Letter Written On The James Poem by Jake Adam York

Letter Written On The James



When you ask, I'll want to say maybe—
maybe I have been here before,
family tour, class trip hemmed
in the back of the bus, or maybe

it's just photographs I remember,
the light that seems familiar,

the rain, the sepia morning,
the sepia afternoon that hold me

in a shop window over a history of the city
I could walk through if I knew the way.

How long have I waited, sure some old idea
was about to come back,

waiting for someone to come and lead me away?

The smell of the bindings' glue,
the thread now broken, fallen

into a breath of tobacco and clay
and the little snows of lint

that fall whenever we check our phones.

So here I am in Carytown,

not remembering how I got here,
when the pressure drops, the rain comes again,

and I feel like I'm rising out of myself,
becoming a column of air anyone can pass through,

taking some of the vapor,
some of the warmth I have left

and carry it through the streets to wherever they want.

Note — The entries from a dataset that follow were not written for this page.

(* ===== verification/Dispatch.v ===== *)
(** [blitz-server/src/transport.rs]: what the server answers to a request. [dispatch],
    an operation at a time; the reads of the fast path; the effects of a committed
    write. A handler takes the server's state and gives back a response and the state
    it leaves; the engine calls of one handler run without another connection's in
    between. *)
From S2P Require Import Prelude Float Value HashMap Schema Core Policy Codec Snapshot Wal GroupCommit Durability Tx Shard Query Text Window Changes Jobs Runtime Deploy Server.

Local Open Scope Z_scope.

(** What a handler draws from outside: the wall clock in microseconds, chrono's
    clock, and a fresh uuid. *)
Record Env : Type := MkEnv { env_micros : Z; env_utc : Z; env_uuid : list byte }.

Definition SERVER_VERSION : string := "0.2.4".

(** The derived [Debug] of [Op]. *)
Definition op_debug (o : Op) : string :=
  match o with
  | Ping => "Ping" | OInsert => "Insert" | OGet => "Get" | OUpdate => "Update" | ODelete => "Delete"
  | OScan => "Scan" | OSubscribe => "Subscribe" | OFind => "Find" | OSearch => "Search" | OCall => "Call"
  | OJobSubmit => "JobSubmit" | OJobPoll => "JobPoll" | OProcDeploy => "ProcDeploy"
  | OProcList => "ProcList" | OProcDrop => "ProcDrop" | OVersion => "Version" | OTableCreate => "TableCreate"
  end.

(** ** Parts of requests and responses *)

(** [values.as_mut()?.remove("_auth")] and the token if it is a string. *)
Definition take_auth_token (vs : option values) : option string * option values :=
  match vs with
  | None => (None, None)
  | Some m => (match m !! "_auth"%string with Some (VString s) => Some s | _ => None end,
               Some (delete "_auth"%string m))
  end.

Definition is_stream_subscribe (vs : option values) : bool :=
  match vs ≫= (.!! "_stream"%string) with
  | Some (VInt64 1) | Some (VUInt64 1) | Some (VInt32 1) | Some (VUInt32 1) => true
  | Some (VBoolean true) => true
  | _ => false
  end.

Definition row_to_view (id : Z) (row : Row) : RowView := MkRowView id (row_values row).

(** The reply [op] gets when its task panics is none. *)
Abbreviation reply := (option Response).

Definition one_row (vs : values) : list RowView := [MkRowView 0 vs].

Definition blob_too_large (table : string) (vs : values) : bool :=
  starts_with table "media" &&
  match vs !! "blob"%string with Some (VBytes b) => 262144 <? Z.of_nat (length b) | _ => false end.

(** [values.remove("_idem")] *)
Definition take_idem (vs : values) : option string * values :=
  (match vs !! "_idem"%string with Some (VString s) => Some s | _ => None end, delete "_idem"%string vs).

Definition row_not_found (global : Z) : string := "row not found: " +:+ dec global.

Definition job_status_name (st : JobStatus) : string :=
  match st with
  | JPending => "pending" | JRunning => "running" | JCompleted => "completed"
  | JFailed => "failed" | JCancelled => "cancelled"
  end.

(** A change record as [Subscribe] and the push stream send it. *)
Definition change_view (r : ChangeRecord) : RowView :=
  MkRowView (seq r)
    (<["table"%string := VString (ch_table r)]> (<["op"%string := VString (ch_op r)]>
      (<["row_id"%string := VInt64 (sign 64 (ch_row_id r))]>
        {["ts"%string := VInt64 (sign 64 (ts_micros r))]}))).

Definition store_error_text (e : store_error) : string :=
  match e with
  | WasmTooLarge => "wasm too large (max " +:+ dec MAX_WASM_BYTES +:+ " bytes)"
  | JobQueueFull => "job queue full (all live; poll and retry)"
  end.

(** ["fn:<name>"] with a name. *)
Definition fn_name (table : string) : option string :=
  match str_strip_prefix table "fn:" with
  | Some n => if String.eqb n "" then None else Some n
  | None => None
  end.

Section dispatch.
Context `{JsonText} `{ValueText} `{JsonBytes} `{DisplayText} `{DebugText} `{Chrono} `{MapOrder} `{RowOrder}
  `{TableHash} `{KeyOrder} `{DeploySerde} `{PushChannel}.
Implicit Types s : Server.

(** ** Writes *)

(** [BlitzServer::index_post] and [fanout_enqueue] for an acknowledged post. *)
Definition post_effects s (physical : string) (local : Z) (vs : values) : Server :=
  let s := match vs !! "body"%string with
           | Some (VString body) => s_index_post s physical local body
           | _ => s
           end in
  match vs !! "author"%string with
  | Some (VString author) => fanout_enqueue s physical local author
  | _ => s
  end.

(** The write of an [Insert] past its checks: the row stored, logged, or taken back. *)
Definition insert_row (env : Env) s (req : Request) (idem : option string) (vs : values) : Response * Server :=
  let id := req_id req in
  let '(physical, shard) := route_insert (sv_config s) (req_table req) vs in
  let row := MkRow 0 vs in
  let '(res, e) := if skip_validation (sv_config s) then insert_unchecked (sv_engine s) physical row
                   else insert (sv_engine s) physical row in
  let s := with_engine s e in
  match res with
  | Err er => (Response_err id (core_error_text er), s)
  | Ok local =>
      let global := compose_id shard local in
      match wal_log s EInsert physical global (values_to_json_bytes vs) with
      | (Err w, s) =>
          (Response_err id ("WAL backpressure: " +:+ w), with_engine s (delete_row (sv_engine s) physical local).2)
      | (Ok _, s) =>
          let s := match idem with Some key => idem_record s key global | None => s end in
          let s := s_record_change s (env_micros env) (req_table req) "insert" global in
          let s := if starts_with (req_table req) "posts" then post_effects s physical local vs else s in
          (Response_ok id [MkRowView global vs], s)
      end
  end.

Definition dispatch_insert (env : Env) s (authed : option Identity) (req : Request) : Response * Server :=
  let id := req_id req in
  match req_values req with
  | None => (Response_err id "insert requires values", s)
  | Some vs =>
      if blob_too_large (req_table req) vs then (Response_err id "blob too large (max 256KiB)", s) else
      let '(idem, vs) := take_idem vs in
      match idem ≫= idem_lookup s with
      | Some cached => (Response_ok id [MkRowView cached vs], s)
      | None =>
          match enforce_owner s authed OInsert (req_table req) vs with
          | Err e => (Response_err id (auth_error_text e), s)
          | Ok _ => insert_row env s req idem vs
          end
      end
  end.

(** The ownership pre-check of [Update] and [Delete]: what it refuses with. *)
Definition owner_precheck s (authed : option Identity) (op : Op) (base physical : string) (local : Z)
    : option auth_error :=
  if require_auth (sv_config s) && bool_decide (is_Some (owner_column s base)) then
    match get (sv_engine s) physical local with
    | Ok (Some row) =>
        match enforce_owner s authed op base (row_values row) with Err e => Some e | Ok _ => None end
    | _ => None
    end
  else None.

Definition dispatch_update (env : Env) s (authed : option Identity) (req : Request) : Response * Server :=
  let id := req_id req in
  match req_row_id req with
  | None => (Response_err id "update requires row_id", s)
  | Some global =>
      let '(physical, local) := route_id (sv_config s) (req_table req) global in
      match req_values req with
      | None => (Response_err id "update requires values", s)
      | Some vs =>
          match owner_precheck s authed OUpdate (req_table req) physical local with
          | Some e => (Response_err id (auth_error_text e), s)
          | None =>
              let '(res, e) := update (sv_engine s) physical local vs in
              let s := with_engine s e in
              match res with
              | Err er => (Response_err id (core_error_text er), s)
              | Ok row =>
                  match wal_log s EUpdate physical global (values_to_json_bytes (row_values row)) with
                  | (Err w, s) => (Response_err id ("WAL backpressure: " +:+ w), s)
                  | (Ok _, s) =>
                      (Response_ok id [MkRowView global (row_values row)],
                       s_record_change s (env_micros env) (req_table req) "update" global)
                  end
              end
          end
      end
  end.

Definition dispatch_delete (env : Env) s (authed : option Identity) (req : Request) : Response * Server :=
  let id := req_id req in
  match req_row_id req with
  | None => (Response_err id "delete requires row_id", s)
  | Some global =>
      let '(physical, local) := route_id (sv_config s) (req_table req) global in
      match owner_precheck s authed ODelete (req_table req) physical local with
      | Some e => (Response_err id (auth_error_text e), s)
      | None =>
          let '(res, e) := delete_row (sv_engine s) physical local in
          let s := with_engine s e in
          match res with
          | Err er => (Response_err id (core_error_text er), s)
          | Ok false => (Response_err id (row_not_found global), s)
          | Ok true =>
              match wal_log s EDelete physical global [] with
              | (Err w, s) => (Response_err id ("WAL backpressure: " +:+ w), s)
              | (Ok _, s) =>
                  (Response_ok id [], s_record_change s (env_micros env) (req_table req) "delete" global)
              end
          end
      end
  end.

(** ** Reads *)

Definition dispatch_get s (authed : option Identity) (req : Request) : Response :=
  let id := req_id req in
  match req_row_id req with
  | None => Response_err id "get requires row_id"
  | Some global =>
      let '(physical, local) := route_id (sv_config s) (req_table req) global in
      match get (sv_engine s) physical local with
      | Ok (Some row) =>
          match enforce_owner s authed OGet (req_table req) (row_values row) with
          | Err _ => Response_err id (row_not_found global)
          | Ok _ => Response_ok id [row_to_view global row]
          end
      | Ok None => Response_err id (row_not_found global)
      | Err e => Response_err id (core_error_text e)
      end
  end.

(** Every row of a base table with its global id. A fresh shard's missing table is
    skipped, told by the text of the error. *)
Fixpoint scan_shards s (sharded : bool) (tables : list (Z * string)) : result string (list (Z * Row)) :=
  match tables with
  | [] => Ok []
  | (shard, physical) :: tables =>
      match scan (sv_engine s) physical with
      | Ok rows =>
          rest ← scan_shards s sharded tables;
          Ok (((λ r, (compose_id shard (row_id r), r)) <$> rows) ++ rest)
      | Err e =>
          if sharded && str_contains (core_error_text e) "table not found" then scan_shards s sharded tables
          else Err (core_error_text e)
      end
  end.
Definition scan_merged s (base : string) : result string (list (Z * Row)) :=
  scan_shards s (1 <? shard_count (sv_config s) base) (shard_tables (sv_config s) base).

Definition visible s (authed : option Identity) (op : Op) (base : string) (merged : list (Z * Row)) : list (Z * Row) :=
  if bool_decide (is_Some (owner_column s base))
  then filter (λ gr, is_ok (enforce_owner s authed op base (row_values gr.2)) = true) merged
  else merged.

(** [sort_by_key] on the global id, descending for [_order: desc]. *)
Definition gid_cmp (desc : bool) (a b : Z * Row) : comparison := if desc then b.1 ?= a.1 else a.1 ?= b.1.
Definition scan_page s (authed : option Identity) (req : Request) : result string (list (Z * Row)) :=
  let w := scan_pagination (req_values req) in
  merged ← scan_merged s (req_table req);
  Ok (page fst (Sort.sort_by (gid_cmp (w_desc w)) (visible s authed OScan (req_table req) merged)) w).
Definition dispatch_scan s (authed : option Identity) (req : Request) : Response :=
  match scan_page s authed req with
  | Err e => Response_err (req_id req) e
  | Ok rows => Response_ok (req_id req) ((λ gr, row_to_view gr.1 gr.2) <$> rows)
  end.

Then, maybe I'm there, too, staring at a window's
perfect sky in one of those hours

when a camera can make a morning of an afternoon,
dusk from dawn's first feathers.

Then the day is a damp newspaper
folded on itself, one side smudging itself

on the other, and it's easy to forget
what side of time you're on...

Then the day comes apart,
decoupling in the wash of the James,

a drummer in Confederate gray
takes up beneath the monument of Robert E. Lee,

and then it's only the motion
that distinguishes the living from the god.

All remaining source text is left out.